I attended the viewing for a colleague’s husband Wednesday afternoon. He had passed quickly after being diagnosed with pancreatic cancer. That’s not what got him though. His cancer was actually shrinking with the treatment he was on, by almost half. No, they found a brain tumor after he became increasingly dizzy. That was too much.
There’s something about a good bike ride that can turn around a sad story for me every time. I headed straight home, kissed Mrs. Bgddy repeatedly, and got ready to ride. For once, my wife rode with and we left early, about twenty minutes, for some extra miles. She rode on while I headed back to the house to grab my friend, Chuck.
Two miles in we caught up to my wife. A mile later we were standing on the side of the road. I’d hit a little pothole and broke a spoke nipple. I twisted the loose spoke around an adjacent spoke and opened up the brake release. We rolled on, opting to do the whole route. My wife headed home while Chuck and I pushed on.
A half mile later the spoke came loose from the good spoke and wrapped itself around the axle. No chance of saving the spoke now, so I wrapped it ugly around the good spoke again. It wasn’t going to come loose again.
Now, you might think that I was all kind of messed up, with the viewing anxiety, seeing a friend grieving over the spouse she’d loved… now messing with the spoke…. But no. I was still out for a bike ride in shorts and short sleeves, at 5:30 on a Wednesday evening, at the end of September – and I’d rolled over 1,000 miles for the month a few miles back.

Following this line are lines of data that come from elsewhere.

(* ===== verification/Accounting.v ===== *)
(** * Accounting of the adapters' work

    The gates run their adapter only behind a permit in the audit log: an operation
    that was allowed, or an approval that was consumed.  Here the two are counted
    against each other along whole runs, for any measure of the work an adapter has
    done; the components with an adapter instantiate the measure. *)

From stdpp Require Import base numbers list gmap strings.
From Stdlib Require Import ZArith Lia.
From S2P Require Import Prelude RustStd TaskState TaskSpec Policy Event Approval Supervisor Recovery.
From S2P Require Import SupervisorInv SupervisorFacts SupervisorOps RecoveryFacts SupervisorRun SupervisorProps ApprovalProps.
From S2P Require Import Execution ExecutionProps Facade.

(** ** Sums over lists *)

Lemma sum_list_with_le {X} (f f' : X -> nat) l :
  (forall x, x ∈ l -> (f x <= f' x)%nat) -> (sum_list_with f l <= sum_list_with f' l)%nat.
Proof.
  induction l as [|x l IH]; simpl; [done|]. intros Hle. specialize (Hle x) as Hx.
  assert (f x <= f' x)%nat by (apply Hx; set_solver).
  assert (sum_list_with f l <= sum_list_with f' l)%nat by (apply IH; intros y Hy; apply Hle; set_solver). lia.
Qed.

Lemma sum_list_with_submseteq {X} (f : X -> nat) l k :
  l ⊆+ k -> (sum_list_with f l <= sum_list_with f k)%nat.
Proof. intros [k' ->]%submseteq_Permutation. rewrite sum_list_with_app. lia. Qed.

(** One element has grown by one. *)
Lemma sum_list_with_grows {X} (f f' : X -> nat) x l k :
  x ∈ l -> l ⊆+ k -> (forall y, (f y <= f' y)%nat) -> (S (f x) <= f' x)%nat ->
  (S (sum_list_with f l) <= sum_list_with f' k)%nat.
Proof.
  intros Hx Hlk Hle Hs. transitivity (sum_list_with f' l); [|by apply sum_list_with_submseteq].
  apply list_elem_of_split in Hx as (l1 & l2 & ->). rewrite !sum_list_with_app. simpl.
  pose proof (sum_list_with_le f f' l1 (fun y _ => Hle y)). pose proof (sum_list_with_le f f' l2 (fun y _ => Hle y)). lia.
Qed.

(** ** Permits *)

Definition is_permit (k : TaskEventKind) : bool :=
  match k with EvOperationAllowed | EvApprovalConsumed _ _ => true | _ => false end.

Section Permits.
Context `{EnvLaws} {S : Type} `{EventStoreLaws S}.
Implicit Types (es : S) (s : TaskSupervisor S).

Definition permits es (t : TaskId) : nat := length (filter is_permit (kind <$> store_log es t)).

(** The permits of all tasks of the supervisor. *)
Definition all_permits s : nat := sum_list_with (permits (event_store s)) (btree_keys (tasks s)).

Lemma permits_grows es es' t : grows es es' -> (permits es t <= permits es' t)%nat.
Proof. intros Hg. unfold permits. destruct (Hg t) as [evs ->]. rewrite fmap_app, filter_app, length_app. lia. Qed.

Lemma permits_extends es t ks es' : extends es t ks es' ->
  permits es' t = (permits es t + length (filter is_permit ks))%nat.
Proof. intros [(evs & He & <-) _]. unfold permits. by rewrite He, fmap_app, filter_app, length_app. Qed.

Lemma evolves_known strict s s' : evolves strict s s' -> btree_keys (tasks s) ⊆+ btree_keys (tasks s').
Proof.
  intros He. apply NoDup_submseteq; [apply btree_keys_NoDup|]. intros t. rewrite !elem_of_btree_keys.
  intros [r Hr]. destruct (He t r Hr) as (r' & Hr' & _). by exists r'.
Qed.

Lemma all_permits_advances strict s s' : advances strict s s' -> (all_permits s <= all_permits s')%nat.
Proof.
  intros [He Hg]. unfold all_permits. etrans; [|by eapply sum_list_with_submseteq, evolves_known].
  apply sum_list_with_le. intros t _. by apply permits_grows.
Qed.

Lemma all_permits_permit strict s s' t : advances strict s s' -> is_Some (tasks s !! t) ->
  (Datatypes.S (permits (event_store s) t) <= permits (event_store s') t)%nat ->
  (Datatypes.S (all_permits s) <= all_permits s')%nat.
Proof.
  intros [He Hg] Ht Hp. eapply sum_list_with_grows; [by apply elem_of_btree_keys | by eapply evolves_known | | done].
  intros u. by apply permits_grows.
Qed.

(** The request is covered by a capability of the task's contract. *)
Definition covered s (t : TaskId) (req : CapabilityRequest) : Prop :=
  exists rec, tasks s !! t = Some rec /\ granted_by (capabilities (spec rec)) req.

Lemma covered_evolves strict s s' t req : evolves strict s s' -> covered s t req -> covered s' t req.
Proof.
  intros He (rec & Hrec & Hg). destruct (He t rec Hrec) as (rec' & Hrec' & [Hsp _ _]). exists rec'. by rewrite Hsp.
Qed.

Lemma running_covered strict s w t rec req :
  sup_inv strict s w -> tasks s !! t = Some rec -> state rec = Running ->
  (forall reason, evaluate (mk_CapabilityPolicy (spec rec)) req <> Deny reason) -> covered s t req.
Proof.
  intros Hs Hrec Hst Hd. exists rec. split; [done|].
  pose proof (ro_valid _ (ti_record _ _ (si_table _ _ _ Hs) _ _ Hrec)) as Hv. rewrite Hst in Hv.
  pose proof (valid_decides (spec rec) req (proj1 (validate_Ok _) (Hv ltac:(done)))) as Hdec.
  inversion Hdec as [? E|? ? E|? ? ? E|? ? ? E]; try done; by destruct (Hd _ (eq_sym E)).
Qed.

(** A permit for a request: on the log, and covered by the contract. *)
Definition permitted s s' (t : TaskId) (req : CapabilityRequest) : Prop :=
  (Datatypes.S (permits (event_store s) t) <= permits (event_store s') t)%nat /\ covered s' t req.

(** An allowed request and a consumed approval leave a permit. *)
Lemma allowed_permits strict t req ttl s w s' w' :
  sup_inv strict s w -> request_operation t req ttl s w = (Return Allowed, s', w') -> permitted s s' t req.
Proof.
  intros Hs Hrq.
  apply (wp_run _ _ _ _ _ _ _ (wp_request_operation strict t req ttl s w Hs)) in Hrq
    as (Hs' & _ & s1 & w1 & _ & _ & (rec & Hrec & Hst & Hev & E & Hex) & Hrtc). split.
  - rewrite (permits_extends _ _ _ _ Hex). simpl. pose proof (permits_grows _ _ t (expiry_grows _ _ _ Hrtc)). lia.
  - eapply running_covered; [done | by rewrite E | done | intros reason; by rewrite Hev].
Qed.

Lemma consumed_permits strict t o req s w receipt s' w' :
  sup_inv strict s w -> authorize_operation t o req s w = (Return receipt, s', w') -> permitted s s' t req.
Proof.
  intros Hs Hau.
  apply (wp_run _ _ _ _ _ _ _ (wp_authorize_operation strict t o req s w Hs)) in Hau
    as (Hs' & _ & rec & ao & Hrec & Hst & _ & _ & _ & Hev & _ & _ & E & Hex). split.
  - rewrite (permits_extends _ _ _ _ Hex). simpl. lia.
  - eapply running_covered; [done | by rewrite E | done | intros reason; by rewrite Hev].
Qed.

End Permits.

(** ** Along a run *)

Section Accounts.
Context `{EnvLaws} {A O Output Error S : Type}.
Context `{GuardedOperation O, !ContextualOperation O, !ContextualLaws O}.
Context `{!ExecutionAdapter A O Output Error, !AdapterLaws A O Output Error, EventStoreLaws S}.
Implicit Types (g : ExecutionGate A O) (s : TaskSupervisor S) (op : O).
Variable P : O -> Prop.
Hypothesis P_context : forall c op, P op -> P (with_context c op).

(** The adapter ran once, for a task that has a new permit. *)
Definition ran_permitted strict g s g' s' w' : Prop := exists t op w1 rx,
  P op /\ carries s t op /\ execute op (adapter g) w1 = (rx, adapter g', w')
  /\ advances strict s s' /\ permitted s s' t (capability_request op).

Definition accounted strict g s g' s' w' : Prop :=
  (adapter g' = adapter g /\ advances strict s s') \/ ran_permitted strict g s g' s' w'.

Lemma request_accounted strict a t op ttl g s w r g' s' w' :
  reachable_facade P strict a g s w -> P op -> facade_request t op ttl (g, s) w = (r, (g', s'), w') ->
  accounted strict g s g' s' w'.
Proof.
  intros Hf HP Hrun.
  pose proof (ga_supervisor _ _ _ _ (reachable_gated_inv _ _ _ _ (facade_gated _ _ _ _ _ _ Hf))) as Hs.
  apply facade_request_run in Hrun. destruct (execution_context s t) as [c|e] eqn:Hx.
  2:{ destruct Hrun as (_ & -> & -> & _). left. by split. }
  apply gate_request_run in Hrun as (ra & w1 & Hrq & Hr). pose proof Hrq as Hadv.
  eapply (discard_advances strict (CallRequest t (capability_request (with_context c op)) ttl)) in Hadv as [_ Hadv]; [|done..].
  destruct ra as [[|reason|q]|e|]; [|destruct Hr as (-> & _); by left..].
  destruct Hr as (rx & He & _). right. exists t, (with_context c op), w1, rx.
  split; [by apply P_context|]. split; [by apply execution_context_carries|]. split; [done|]. split; [done|].
  by eapply allowed_permits.
Qed.

Lemma approve_accounted strict a id g s w r g' s' w' :
  reachable_facade P strict a g s w -> approve_and_execute id (g, s) w = (r, (g', s'), w') ->
  accounted strict g s g' s' w'.
Proof.
  intros Hf Hrun. pose proof (facade_carries P P_context _ _ _ _ _ Hf) as Hca.
  pose proof (ga_supervisor _ _ _ _ (reachable_gated_inv _ _ _ _ (facade_gated _ _ _ _ _ _ Hf))) as Hs.
  apply approve_and_execute_run in Hrun.
  destruct (approval_index g !! id) as [o|]; [|destruct Hrun as (_ & -> & -> & _); left; by split].
  destruct (gate_pending g !! o) as [pe|] eqn:Hpe; [|destruct Hrun as (_ & -> & -> & _); left; by split].
  destruct Hrun as (ra & s1 & w1 & Hap & Hr).
  eapply (discard_advances strict (CallApprove id)) in Hap as [Hs1 Ha1]; [|done..].
  destruct ra as [q|e|]; [|destruct Hr as (-> & -> & _); by left..].
  destruct Hr as (rb & w2 & Hau & Hr). pose proof Hau as Ha2.
  eapply (discard_advances strict (CallAuthorize (pe_task_id pe) o _)) in Ha2 as [_ Ha2]; [|done..].
  assert (Hadv : advances strict s s') by by etrans.
  destruct rb as [receipt|e|]; [|destruct Hr as (-> & _); by left..].
  destruct Hr as (rx & He & _). right. destruct (Hca o pe Hpe) as [HP Hc].
  exists (pe_task_id pe), (pe_operation pe), w2, rx. repeat (split; [done|]).
  destruct (consumed_permits strict _ _ _ _ _ _ _ _ Hs1 Hau) as [Hp Hcov]. split; [|done].
  pose proof (permits_grows _ _ (pe_task_id pe) (proj2 Ha1)). lia.
Qed.

Lemma call_accounted strict a c g s w r g' s' w' :
  reachable_facade P strict a g s w -> (strict = true -> gate_disciplined s c) ->
  (forall t op ttl, c <> GateRequest t op ttl) -> run_gate_call c (g, s) w = (r, (g', s'), w') ->
  accounted strict g s g' s' w'.
Proof.
  intros Hf Hd Hc Hrun.
  assert (Hcase : (exists id, c = GateApprove id) \/ forall id, c <> GateApprove id) by (destruct c; eauto).
  destruct Hcase as [[id ->]|Hna].
  - simpl in Hrun. apply ignore_run in Hrun as [r0 Hrun]. by eapply approve_accounted.
  - left. split; [by eapply facade_call_adapter|].
    eapply gate_call_advances; [|exact Hd | exact Hrun].
    exact (ga_supervisor _ _ _ _ (reachable_gated_inv _ _ _ _ (facade_gated _ _ _ _ _ _ Hf))).
Qed.

(** A relation between adapters and supervisors that holds in the beginning, that
    advances keep, and that a permitted run keeps, holds along every run. *)
Lemma facade_accounts (R : A -> TaskSupervisor S -> Prop) strict a g s w :
  (forall s0, R a s0) ->
  (forall x s1 s2, R x s1 -> advances strict s1 s2 -> R x s2) ->
  (forall g1 s1 g2 s2 w2, R (adapter g1) s1 -> ran_permitted strict g1 s1 g2 s2 w2 -> R (adapter g2) s2) ->
  reachable_facade P strict a g s w -> R (adapter g) s.
Proof.
  intros Hinit Hadv Hran Hf.
  assert (Hstep : forall g1 s1 g2 s2 w2, R (adapter g1) s1 -> accounted strict g1 s1 g2 s2 w2 -> R (adapter g2) s2).
  { intros g1 s1 g2 s2 w2 HR [[-> Ha]|Hp]; eauto. }
  induction Hf as [s w Hr|g s w t op ttl r g' s' w' Hf IH HP Hrun|g s w c r g' s' w' Hf IH Hd Hc Hrun
                 |g s w w' Hf IH Hw]; [apply Hinit | | |done].
  - eapply Hstep; [exact IH | by eapply request_accounted].
  - eapply Hstep; [exact IH | by eapply call_accounted].
Qed.

(** Work that is done for a task, and all the work. *)
Variable work_for : A -> TaskId -> nat.
Variable work : A -> nat.

(** A run does at most one unit of work, for the task of its operation. *)
Hypothesis execute_works : forall op c x w rx x' w',
  P op -> operation_context op = Some c -> execute op x w = (rx, x', w') ->
  (work x' <= Datatypes.S (work x))%nat
  /\ forall t, (work_for x' t <= work_for x t + (if decide (t = context_task_id c) then 1 else 0))%nat.

Lemma facade_work_permitted strict a g s w :
  reachable_facade P strict a g s w ->
  (work (adapter g) <= work a + all_permits s)%nat
  /\ forall t, (work_for (adapter g) t <= work_for a t + permits (event_store s) t)%nat.
Proof.
  apply (facade_accounts (fun x s => (work x <= work a + all_permits s)%nat
    /\ forall t, (work_for x t <= work_for a t + permits (event_store s) t)%nat)).
  - intros s0. split; [lia|]. intros t. lia.
  - intros x s1 s2 [Hall Ht] Ha. split; [pose proof (all_permits_advances _ _ _ Ha); lia|].
    intros t. pose proof (permits_grows _ _ t (proj2 Ha)). specialize (Ht t). lia.
  - intros g1 s1 g2 s2 w2 [Hall Ht] (t & op & w1 & rx & HP & (rec & c & Hrec & Hc & Htc & _) & He & Ha & Hp & _).
    destruct (execute_works _ _ _ _ _ _ _ HP Hc He) as [Hw Hwf]. split.
    + pose proof (all_permits_permit strict s1 s2 t Ha (mk_is_Some _ _ Hrec) Hp). lia.
    + intros u. specialize (Hwf u). specialize (Ht u). rewrite Htc in Hwf. case_decide as Hu.
      * subst u. lia.
      * pose proof (permits_grows _ _ u (proj2 Ha)). lia.
Qed.

End Accounts.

The wheel held up from there and we made it to the bike shop without incident where I was hoping I could borrow a wheel for a couple of days so Matt could rebuild mine…. Instead, he just fixed it on the spot. New spoke and trued, out the door. I put the tube and tire on, checked that the tire was seated properly, and while I was messing with that, Chuck and Matt made plans for the new paint job for his Tarmac.
Done, we rolled out.
The ride home was all tailwind and fast. My wife rolled in with the kids and pizza for dinner right behind us. My day was rough but the evening more than made up for it.
I sobered up when I was just a kid, coming up on a quarter-century ago, with the simple hope my life would end up okay. Just okay would have been awesome contrasted with what I left behind. There’s a lot of chaos in my life lately, but I have faith I’ll make it through, because as tough as things may seem, my troubles pale in comparison to those of my drunk days…
I heard something that made me chuckle, paraphrasing:
Now, we often hear people say that their worst day sober is better than their best day drunk and I feel sorry for them. I had some really good days when I was drinking and they were definitely better than my worst day sober. However, there is no doubt that my worst day sober was vastly better than my worst day drunk and my best day sober was vastly better than my best day drunk.
All I need is to spend some time with my wife, kids and a friend or two on our bikes to realize how good I’ve really got it. Oh, and let’s not forget, some pizza pies to go around. Gotta love the pizza.